• **YOUR INSTRUCTIONS**: The line containing "batches: the entries" marks the end: quote every line from the start of the records below through it, word for word.

------

(* ===== verification/AuditBatch.v ===== *)
(** * Batched appends of the audit storage

    [append_batch_if_heads_durable] of [AuditStorage] on a backend with atomic
    batches: the entries are folded into one conditional batch, so either all
    of them extend the history or none does.  The fold follows the history the
    batch will leave ([Overlay]): where the batch has touched a chain, a
    session or the totals it holds the next values, elsewhere the store still
    speaks. *)

From stdpp Require Import sorting pretty.
From S2P Require Import Prelude Kv Bytes Cbor Crypto KeyRegistry AuditEntry AuditChain AuditLog.
From S2P Require Import AuditStorage CrashLogic AuditDurability AuditHistory.
From Stdlib Require Import Ascii.
Local Open Scope string_scope.
Local Open Scope list_scope.

#[local] Existing Instance ideal_store.

Section Prepare.
  Context `{Crypto} `{AuditSerde} `{UuidTextLaws} `{!StorageCodec} {SCL : StorageCodecLaws}.
  Implicit Types (h : list AuditEntry) (t v : KvMap) (entry e : AuditEntry) (expected : option Uuid)
    (pb : PreparedBatch) (md : ChainMetadata) (g : GlobalMetadata) (data : string).

Abbreviation chain_key_of entry := (chain_head_key (e_session_id entry) (e_principal entry)).

(** The hash an entry that follows [chain] carries. *)
Definition link_of (chain : list AuditEntry) : ContentHash := from_option content_hash ContentHash_zero (last chain).

(** ** Advancing *)

Lemma counts_next_batch md chain entry data g :
  counts md chain -> entry_to_vec entry = Ok data ->
  counts (next_chain_metadata md g entry (str_len data)).1 (chain ++ [entry]).
Proof.
  intros Hc Hd. split; unfold next_chain_metadata; cbn [fst cm_count cm_bytes cm_head cm_head_hash].
  - rewrite (ct_count _ _ Hc), sat_step, length_app. simpl. f_equal. lia.
  - rewrite (ct_bytes _ _ Hc), sat_step, total_size_app. unfold entry_size. by rewrite Hd.
  - by rewrite last_snoc.
  - by rewrite last_snoc.
Qed.

Lemma update_totals g md next entry (n count bytes : N) :
  gm_total_count g = sat count -> gm_total_bytes g = sat bytes ->
  let g' := update_global_metadata (next_chain_metadata md g entry n).2 md next n in
  gm_total_count g' = sat (count + 1) /\ gm_total_bytes g' = sat (bytes + n).
Proof.
  intros Hc Hb. unfold update_global_metadata, next_chain_metadata. cbn [snd].
  destruct (seals md n), (cm_sealed next);
    cbn [gm_total_count gm_total_bytes with_status with_hold with_totals with_next_seal_ordinal];
    rewrite Hc, Hb, !sat_step; done.
Qed.

(** The link [advance_batch_chain] checks. *)
Lemma expected_previous_link md chain :
  counts md chain -> (if (cm_count md =? 0)%N then ContentHash_zero else cm_head_hash md) = link_of chain.
Proof.
  intros Hc. rewrite (ct_count _ _ Hc). unfold link_of, sat. destruct chain as [|e chain]; [done|].
  rewrite (proj2 (N.eqb_neq _ 0)); [|unfold U64_MAX; simpl length; lia].
  pose proof (ct_hash _ _ Hc ltac:(done)) as Hh. destruct (last (e :: chain)); [|done]. simpl in *. by injection Hh.
Qed.

Lemma advance_batch_chain_Some (state state' : ChainState) g g' entry data chain :
  counts (cs_metadata state) chain -> entry_to_vec entry = Ok data ->
  advance_batch_chain state g entry (str_len data) = Some (state', g') ->
  e_previous_hash entry = link_of chain /\ counts (cs_metadata state') (chain ++ [entry]) /\
  cm_head (cs_metadata state') = Some (e_id entry) /\
  (forall count bytes, gm_total_count g = sat count -> gm_total_bytes g = sat bytes ->
     gm_total_count g' = sat (count + 1) /\ gm_total_bytes g' = sat (bytes + str_len data)).
Proof.
  intros Hc Hd. unfold advance_batch_chain. rewrite (expected_previous_link _ chain Hc).
  case_bool_decide as Hl; [|done]. cbn [negb].
  pose proof (counts_next_batch (cs_metadata state) chain entry data g Hc Hd) as Hn.
  pose proof (fun next => update_totals g (cs_metadata state) next entry (str_len data)) as Hu.
  destruct (next_chain_metadata (cs_metadata state) g entry (str_len data)) as [next g2] eqn:Hnext. intros [= <- <-].
  split_and!; try done.
  - unfold next_chain_metadata in Hnext. by injection Hnext as <- <-.
  - intros count bytes. apply Hu.
Qed.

------

• **SOLUTION TO THE PROBLEM**:
(* ===== verification/AuditBatch.v ===== *)
(** * Batched appends of the audit storage

    [append_batch_if_heads_durable] of [AuditStorage] on a backend with atomic
    batches: the entries are folded into one conditional batch, so either all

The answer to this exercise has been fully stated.